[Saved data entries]
(** * extract_tables_from_websites: a shallow embedding and its properties

  The development embeds the parts of the repository that drive LLM-based
  table extraction: the thread-local logging helpers (utils/qa_logging.py),
  the reconciler and the random prefix (utils/utils.py), the prompt
  builders (agent/agent_util.py), the multi-provider agent
  (agent/extract_table_multi_model_agent.py) and the earlier Bedrock-only
  agent (agent/extract_table_agent.py).

  Python code is modelled as state passing over a [world] that holds the
  thread-local store, the file system, the LLM call counter and a trace of
  observable events (log lines, prints, sleeps, LLM invocations).  A
  computation either returns a value or raises a Python exception.

  Part I gives the definitions, Part II the lemmas and theorems on the
  core behaviours, Part III further properties: edge cases, whole calls of
  the agents and whole batches. *)

From Stdlib Require Import ZArith NArith List String Ascii Lia Bool.
From Stdlib Require Import Sorted Permutation.
From Stdlib.Strings Require Import Byte.
From stdpp Require Import base gmap strings list pretty.

Set Warnings "-register-all".

Open Scope string_scope.
Open Scope list_scope.

(* ===================================================================== *)
(** * Part I: definitions                                                 *)
(* ===================================================================== *)

(** ** The Python runtime model *)

Module Py.

(** JSON-shaped Python values: what [json.loads] produces and what the
    agents hand around.  A [dict] keeps insertion order, hence the
    association list; a float literal is kept as the decimal
    [mantissa * 10 ^ exponent] it denotes. *)
Inductive json : Type :=
| JNull
| JBool (b : bool)
| JInt (z : Z)
| JFloat (mantissa exponent : Z)
| JStr (s : string)
| JArr (items : list json)
| JObj (fields : list (string * json)).
Import UnifiedMessage UnifiedMessageRepr.

(** X1.  Whatever [input_type] the factory [create] is given, known or
    not, the [payload_type] of the message is one of ["string"],
    ["binary"] and ["dict"]; it is ["binary"] for ["audio"] only and
    ["dict"] for ["event"] and ["signal"] only. *)
Theorem create_payload_type_closed
    (Any : Type) (w : World) (input_type : string) (raw_payload : Any)
    (source_device engine_source : string) :
  let m := create w input_type raw_payload source_device engine_source in
  (payload_type m = "string" \/ payload_type m = "binary"
   \/ payload_type m = "dict")
  /\ (payload_type m = "binary" <-> input_type = "audio")
  /\ (payload_type m = "dict" <->
      input_type = "event" \/ input_type = "signal").
Proof.
  simpl.
  destruct (String.eqb_spec input_type "audio") as [Ea|Na];
    destruct (String.eqb_spec input_type "event") as [Ee|Ne];
    destruct (String.eqb_spec input_type "signal") as [Es|Ns];
    simpl; subst; repeat split; intros; auto;
    try discriminate; try contradiction;
    try (destruct H; try contradiction; discriminate).
Qed.

(** X2.  The constructor keeps a [timestamp] that is not empty; [None]
    and the empty string are both replaced by the clock's
    [utcnow().isoformat()].  The factory [create] passes none, so its
    messages always carry the clock's time, confidence 1.0 and a false
    privacy flag. *)
Theorem timestamp_defaulted
    (Any : Type) (w : World) (raw_payload : Any)
    (engine_source input_type source_device payload_type : string)
    (timestamp session_id : option string) (confidence : Q)
    (privacy_flag : bool) :
  UnifiedMessage.timestamp
    (__init__ w engine_source input_type raw_payload timestamp
       source_device confidence privacy_flag session_id payload_type)
  = match timestamp with
    | None | Some "" => utcnow_isoformat w
    | Some s => s
    end
  /\ let m := create w input_type raw_payload source_device engine_source in
     UnifiedMessage.timestamp m = utcnow_isoformat w
     /\ UnifiedMessage.confidence m = 1%Q
     /\ UnifiedMessage.privacy_flag m = false
     /\ UnifiedMessage.source_device m = source_device
     /\ UnifiedMessage.raw_payload m = raw_payload.
Proof.
  split.
  - simpl. destruct timestamp as [[|c s]|]; reflexivity.
  - simpl. repeat split.
Qed.

(** X3.  [__repr__] never prints the payload of a message whose
    [payload_type] is ["binary"]: replacing the payload leaves the text
    unchanged.  So the text of a message made by [create] for ["audio"]
    does not depend on the audio bytes. *)
Theorem repr_hides_binary_payload
    (Any : Type) (str_any : Any -> string) (str_float : Q -> string)
    (m : t Any) (raw : Any) :
  payload_type m = "binary" ->
  __repr__ str_any str_float (with_raw_payload m raw)
  = __repr__ str_any str_float m.
Proof.
  intros Hb. unfold __repr__, with_raw_payload. simpl. rewrite Hb.
  reflexivity.
Qed.

Lemma repr_hides_binary_payload_witness :
  __repr__ (fun _ => "secret") (fun _ => "1.0")
    (with_raw_payload
       (create (mkWorld "2026-01-01T00:00:00" 7) "audio" [1; 2; 3]%N
          "microphone" "ENGINE_001") [4; 5]%N)
  = __repr__ (fun _ => "secret") (fun _ => "1.0")
      (create (mkWorld "2026-01-01T00:00:00" 7) "audio" [1; 2; 3]%N
         "microphone" "ENGINE_001").
Proof.
  apply (repr_hides_binary_payload (list N) (fun _ => "secret")
           (fun _ => "1.0")
           (create (mkWorld "2026-01-01T00:00:00" 7) "audio" [1; 2; 3]%N
              "microphone" "ENGINE_001") [4; 5]%N).
  reflexivity.
Defined.
Lemma drop_duplicates_first col (r : Series) rs :
  drop_duplicates col [] (r :: rs) = r :: drop_duplicates col [cell col r] rs.
Proof. reflexivity. Qed.

Lemma cleaned_nonempty (df : DataFrame) : rows df <> [] -> rows (cleaned df) <> [].
Proof.
  unfold cleaned, with_combined_text. cbn [rows].
  destruct (rows df) as [|r rs]; [congruence|]. intros _.
  destruct (has_col _ df); [rewrite drop_duplicates_first|]; discriminate.
Qed.

Lemma clean_data_total (df : DataFrame) (s : St) :
  rows df <> [] -> exists s', clean_data df s = (Ok (cleaned df), s').
Proof.
  intros H. destruct (clean_data df s) as [r s'] eqn:E.
  destruct (clean_data_run _ _ E) as (_ & _ & _ & R).
  destruct r as [df'|e].
  - destruct R as [-> _]. eauto.
  - exfalso. eapply cleaned_nonempty; eassumption.
Qed.

Lemma encode_is_the_batch texts ins rest t :
  forallb (@is_insert Vec) ins = true ->
  forallb (fun ev => negb (@is_encode Vec ev)) rest = true ->
  In (EvEncode t) (EvConnect :: EvDelete :: EvEncode texts :: ins ++ rest)%list ->
  t = texts.
Proof.
  intros Hi Hr [H|[H|[H|H]]]; try discriminate.
  - inversion H. reflexivity.
  - apply in_app_or in H. destruct H as [H|H].
    + apply (not_insert_in _ _ Hi) in H. discriminate.
    + rewrite forallb_forall in Hr. apply Hr in H. discriminate.
Qed.

Lemma phase_of_shape texts ins rest :
  forallb (@is_insert Vec) ins = true ->
  phase_run Untouched (EvConnect :: EvDelete :: EvEncode texts :: ins ++ rest)%list
  = phase_run Embedded rest.
Proof. intros Hi. simpl. apply phase_run_inserts, Hi. Qed.

(** C1, as the code has it. In every run of [store_cocktails] the calls
    respect the order clear, embed, insert: the clear is issued first and
    once, the embedder is called after it and at most once, on the list
    of all the [combined_text] values, and no insert is issued before
    that call. *)
Theorem clear_then_embed_then_insert (df : DataFrame) (s : St) :
  exists evs,
    trace (snd (store df s)) = (trace s ++ evs)%list
    /\ (exists p, phase_run Untouched evs = Some p)
    /\ (forall texts, In (EvEncode texts) evs ->
                      column_to_list "combined_text" df = Ok texts).
Proof.
  destruct (store_cocktails_run df s)
    as [msg _ _ Ht _ | e evs _ Hstop _ _ Hr | texts stored _ _ Hc _ Ht _ _ _ _ _ _].
  - exists [EvConnect]. split; [exact Ht|]. split; [exists Untouched; reflexivity|].
    intros texts [H|[]]. discriminate.
  - assert (K : forall tail : list (Event Vec),
               tail = [EvRollback; EvClose] \/ tail = [EvRollback] ->
               (exists p, phase_run Untouched (EvConnect :: evs ++ tail) = Some p)
               /\ (forall texts, In (EvEncode texts) (EvConnect :: evs ++ tail) ->
                                 column_to_list "combined_text" df = Ok texts)).
    { intros tail Htail.
      destruct Hstop as [|texts ins Hc Hi|texts stored Hc _ _ _];
        [| |pose proof (forallb_is_insert_map stored) as Hi].
      - split.
        + exists Cleared. destruct Htail as [->| ->]; reflexivity.
        + intros texts H. exfalso.
          destruct Htail as [->| ->]; simpl in H;
            repeat (destruct H as [H|H]; [discriminate|]); exact H.
      - split.
        + exists Embedded. cbn [app]. rewrite (phase_of_shape _ _ _ Hi).
          destruct Htail as [->| ->]; reflexivity.
        + intros t H. cbn [app] in H.
          assert (E : t = texts).
          { eapply encode_is_the_batch; [exact Hi | | exact H].
            destruct Htail as [->| ->]; reflexivity. }
          subst t. exact Hc.
      - split.
        + exists Embedded. cbn [app]. rewrite <- app_assoc.
          rewrite (phase_of_shape _ _ _ Hi).
          destruct Htail as [->| ->]; reflexivity.
        + intros t H. cbn [app] in H. rewrite <- app_assoc in H.
          assert (E : t = texts).
          { eapply encode_is_the_batch; [exact Hi | | exact H].
            destruct Htail as [->| ->]; reflexivity. }
          subst t. exact Hc. }
    destruct Hr as [(_ & _ & Ht) | (msg & _ & _ & Ht)].
    + exists (EvConnect :: evs ++ [EvRollback; EvClose])%list.
      split; [exact Ht | apply K; auto].
    + exists (EvConnect :: evs ++ [EvRollback])%list.
      split; [exact Ht | apply K; auto].
  - exists (EvConnect :: EvDelete :: EvEncode texts
                      :: map (@EvInsert Vec) stored ++ [EvCommit; EvClose])%list.
    split; [exact Ht|]. split.
    + exists Embedded. rewrite phase_of_shape by apply forallb_is_insert_map.
      reflexivity.
    + intros t H.
      assert (E : t = texts).
      { eapply encode_is_the_batch; [apply forallb_is_insert_map | | exact H].
        reflexivity. }
      subst t. exact Hc.
Qed.

Lemma stopped_early_commit df evs :
  stopped_early literal_eval encode fault df evs ->
  In EvCommit evs ->
  (forall i, i < length (rows df) -> fault (OpInsert i) = None)
  /\ fault OpCommit <> None.
Proof.
  intros [|texts ins _ Hi|texts stored _ _ Hf Hm] H.
  - destruct H as [H|[]]. discriminate.
  - destruct H as [H|[H|H]]; try discriminate.
    apply (not_insert_in _ _ Hi) in H. discriminate.
  - auto.
Qed.

(** C9. The clear and the inserts of one call form one transaction, and
    the transaction is carried out. Every call either leaves the
    committed table as it was, having issued a rollback if it had issued
    the clear, and having issued a commit only after every insert was
    accepted and only to see it refused; or it issued the clear, the
    embedding, one accepted insert per row and then the commit, in this
    order, and the committed table is exactly the new corpus. A failing
    embedding, insert or commit leaves the committed table as it was
    before the call. And when nothing fails and every row yields its
    tuple, the second case is the one that happens: the call returns
    normally, having issued the connection, the clear, the embedding, one
    insert per row, the commit and the close, and the committed table is
    the list of the new tuples. *)
Theorem clear_and_inserts_atomic (df : DataFrame) (s : St) :
  (exists evs,
    trace (snd (store df s)) = (trace s ++ evs)%list
    /\ ((committed (snd (store df s)) = committed s
         /\ (In EvDelete evs -> In EvRollback evs)
         /\ (In EvCommit evs ->
             (forall i, i < length (rows df) -> fault (OpInsert i) = None)
             /\ fault OpCommit <> None))
        \/ (exists texts stored,
              column_to_list "combined_text" df = Ok texts
              /\ stored_all literal_eval (encode texts) 0 (rows df) = Ok stored
              /\ evs = (EvConnect :: EvDelete :: EvEncode texts
                                  :: map (@EvInsert Vec) stored ++ [EvCommit; EvClose])%list
              /\ committed (snd (store df s)) = stored
              /\ fst (store df s) = Ok tt))
    /\ (fault OpEncode <> None \/ fault OpCommit <> None
        \/ (exists i, i < length (rows df) /\ fault (OpInsert i) <> None) ->
        committed (snd (store df s)) = committed s))
  /\ (fault OpConnect = None -> fault OpDelete = None -> fault OpEncode = None ->
      fault OpCommit = None ->
      (forall i, i < length (rows df) -> fault (OpInsert i) = None) ->
      forall texts stored,
        column_to_list "combined_text" df = Ok texts ->
        stored_all literal_eval (encode texts) 0 (rows df) = Ok stored ->
        fst (store df s) = Ok tt
        /\ committed (snd (store df s)) = stored
        /\ trace (snd (store df s))
           = (trace s ++ EvConnect :: EvDelete :: EvEncode texts
                      :: map (@EvInsert Vec) stored ++ [EvCommit; EvClose])%list).
Proof.
  split.
  2:{ intros Fc Fd Fe Fm Fi texts stored Hcol Hst.
      exact (@store_cocktails_succeeds df s texts stored Fc Fd Fe Fm Fi Hcol Hst). }
  destruct (store_cocktails_run df s)
    as [msg _ _ Ht Hc | e evs _ Hstop Hc _ Hr
        | texts stored _ Hres Hcol Hst Ht Hc _ Fe Fm Fi _].
  - exists [EvConnect]. split; [exact Ht|]. split; [|intros; exact Hc].
    left. split; [exact Hc|].
    split; intros [H|[]]; discriminate.
  - assert (K : forall tail : list (Event Vec),
               In EvRollback tail ->
               ~ In EvCommit tail ->
               (In EvDelete (EvConnect :: evs ++ tail) ->
                In EvRollback (EvConnect :: evs ++ tail))
               /\ (In EvCommit (EvConnect :: evs ++ tail) ->
                   (forall i, i < length (rows df) -> fault (OpInsert i) = None)
                   /\ fault OpCommit <> None)).
    { intros tail Hin Hno. split.
      - intros _. right. apply in_or_app. right. exact Hin.
      - intros [H|H]; [discriminate|]. apply in_app_or in H.
        destruct H as [H|H]; [|contradiction].
        eapply stopped_early_commit; eassumption. }
    destruct Hr as [(_ & _ & Ht) | (msg & _ & _ & Ht)].
    + exists (EvConnect :: evs ++ [EvRollback; EvClose])%list.
      split; [exact Ht|]. split; [|intros; exact Hc].
      left. split; [exact Hc|]. apply K; [left; reflexivity|].
      intros [H|[H|[]]]; discriminate.
    + exists (EvConnect :: evs ++ [EvRollback])%list.
      split; [exact Ht|]. split; [|intros; exact Hc].
      left. split; [exact Hc|]. apply K; [left; reflexivity|].
      intros [H|[]]; discriminate.
  - exists (EvConnect :: EvDelete :: EvEncode texts
                      :: map (@EvInsert Vec) stored ++ [EvCommit; EvClose])%list.
    split; [exact Ht|]. split.
    + right. exists texts, stored. auto.
    + intros [H|[H|(i & Hi & H)]]; [congruence | congruence |].
      exfalso. apply H. apply Fi. exact Hi.
Qed.

(** Every row of a frame whose tuples can all be built has an ingredient
    list. *)
Lemma stored_all_rows_ok (rs : list Series) :
  forall (embs : list Vec) idx stored,
  stored_all literal_eval embs idx rs = Ok stored ->
  forall row, In row rs -> exists out, get_ingredents_list literal_eval row = Ok out.
Proof.
  induction rs as [|x rest IH]; intros embs idx stored H; cbn [stored_all] in H.
  - intros row [].
  - destruct (embedding_at embs idx) as [emb|?]; [|discriminate].
    cbn [Res.bind] in H.
    destruct (stored_of literal_eval x emb) as [r|?] eqn:Er; [|discriminate].
    cbn [Res.bind] in H.
    destruct (stored_all literal_eval embs (S idx) rest) as [others|?] eqn:Eo;
      [|discriminate].
    intros row [<-|Hr]; [|exact (IH _ _ _ Eo row Hr)].
    unfold stored_of in Er.
    destruct (get_ingredents_list literal_eval x) as [out|?]; [eauto | discriminate].
Qed.
(** * SimpleCar-Planning: the MPC tracker

    A shallow embedding of [main] of [src/MPC_simulate.cpp]: the loading of
    the reference path, the symbolic vehicle model, the objects handed to
    the optimal-control toolkit ([Module Main], lines 13 to 179), and the
    start of the simulation and the writing of the two output files
    ([Module Run], lines 181 to 236).  The toolkit and the C++ stream
    library are not part of the repository.  The objects of the toolkit
    appear here as the plain data [main] builds ([Module ACADO]); what the
    toolkit computes from them is not modelled: the outcome of the
    simulation and the grids it reports are parameters ([Run.Toolkit]).
    The stream operations the program calls are in [Module Cxx]; the
    conversion between text and [double] is a parameter too
    ([Cxx.NumGet], [Run.NumPut]).  [include/ValidityChecker.h] declares a
    class without its member functions and is not modelled. *)

From Stdlib Require Import ZArith List Ascii String PrimFloat Uint63 Lia.
From Stdlib Require Import FloatOps SpecFloat DecimalString.
From stdpp Require Import base option list.
Import ListNotations.
Set Warnings "-inexact-float".

Open Scope Z_scope.

(** ** Machine numbers *)

(** A C++ [double] is an IEEE binary64 number. *)
Abbreviation double := PrimFloat.float.

Definition INT_MIN : Z := -2147483648.
Definition INT_MAX : Z := 2147483647.

(** The result of an [int] operation whose exact value is [z].  Signed
    overflow is undefined in C++: it has no result. *)
Definition int_result (z : Z) : option Z :=
  if (INT_MIN <=? z) && (z <=? INT_MAX) then Some z else None.

(** Conversion of an [int] to [double] (exact on 32-bit values). *)
Definition double_of_int (z : Z) : double :=
  if z <? 0 then PrimFloat.opp (PrimFloat.of_uint63 (Uint63.of_Z (- z)))
  else PrimFloat.of_uint63 (Uint63.of_Z z).

Definition EXIT_FAILURE : Z := 1.

(** [M_PI] of [math.h], 3.14159265358979323846. *)
Definition M_PI : double := 3.14159265358979323846%float.

(** The largest finite [double]. *)
Definition DBL_MAX : double := 1.7976931348623157e308%float.

(** ** The stream operations of the C++ library used by [main] *)

Module Cxx.

(** An input stream: the characters not yet consumed and two state bits. *)
Record istream := Istream {
  buf : list ascii;
  eofbit : bool;
  failbit : bool
}.

(** A stream freshly opened on [content] ([std::ifstream] on a file that
    could be opened, [std::istringstream] on a string). *)
Definition open (content : list ascii) : istream :=
  {| buf := content; eofbit := false; failbit := false |}.

Definition good (ins : istream) : bool :=
  negb (eofbit ins) && negb (failbit ins).

(** [if (ins)] and [while (ins)] test [!ins.fail()]. *)
Definition operator_bool (ins : istream) : bool := negb (failbit ins).

Definition setfail (ins : istream) : istream :=
  {| buf := buf ins; eofbit := eofbit ins; failbit := true |}.

Definition is_newline (c : ascii) : bool := Ascii.eqb c "010"%char.

(** [isspace] in the "C" locale: blank, and HT LF VT FF CR. *)
Definition isspace (c : ascii) : bool :=
  let n := N_of_ascii c in
  ((n =? 32) || ((9 <=? n) && (n <=? 13)))%N.

(** Characters up to the first newline, what follows it, and whether a
    newline was met before the end of input. *)
Fixpoint take_line (s : list ascii) : list ascii * list ascii * bool :=
  match s with
  | [] => ([], [], false)
  | c :: s' =>
      if is_newline c then ([], s', true)
      else let '(l, r, d) := take_line s' in (c :: l, r, d)
  end.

[Work to complete] Each line of the records above, from the first through the one containing "builders (agent/agent_util.py), the", is to be retyped exactly; no other line belongs.

[The answer]
(** * extract_tables_from_websites: a shallow embedding and its properties

  The development embeds the parts of the repository that drive LLM-based
  table extraction: the thread-local logging helpers (utils/qa_logging.py),
  the reconciler and the random prefix (utils/utils.py), the prompt
  builders (agent/agent_util.py), the multi-provider agent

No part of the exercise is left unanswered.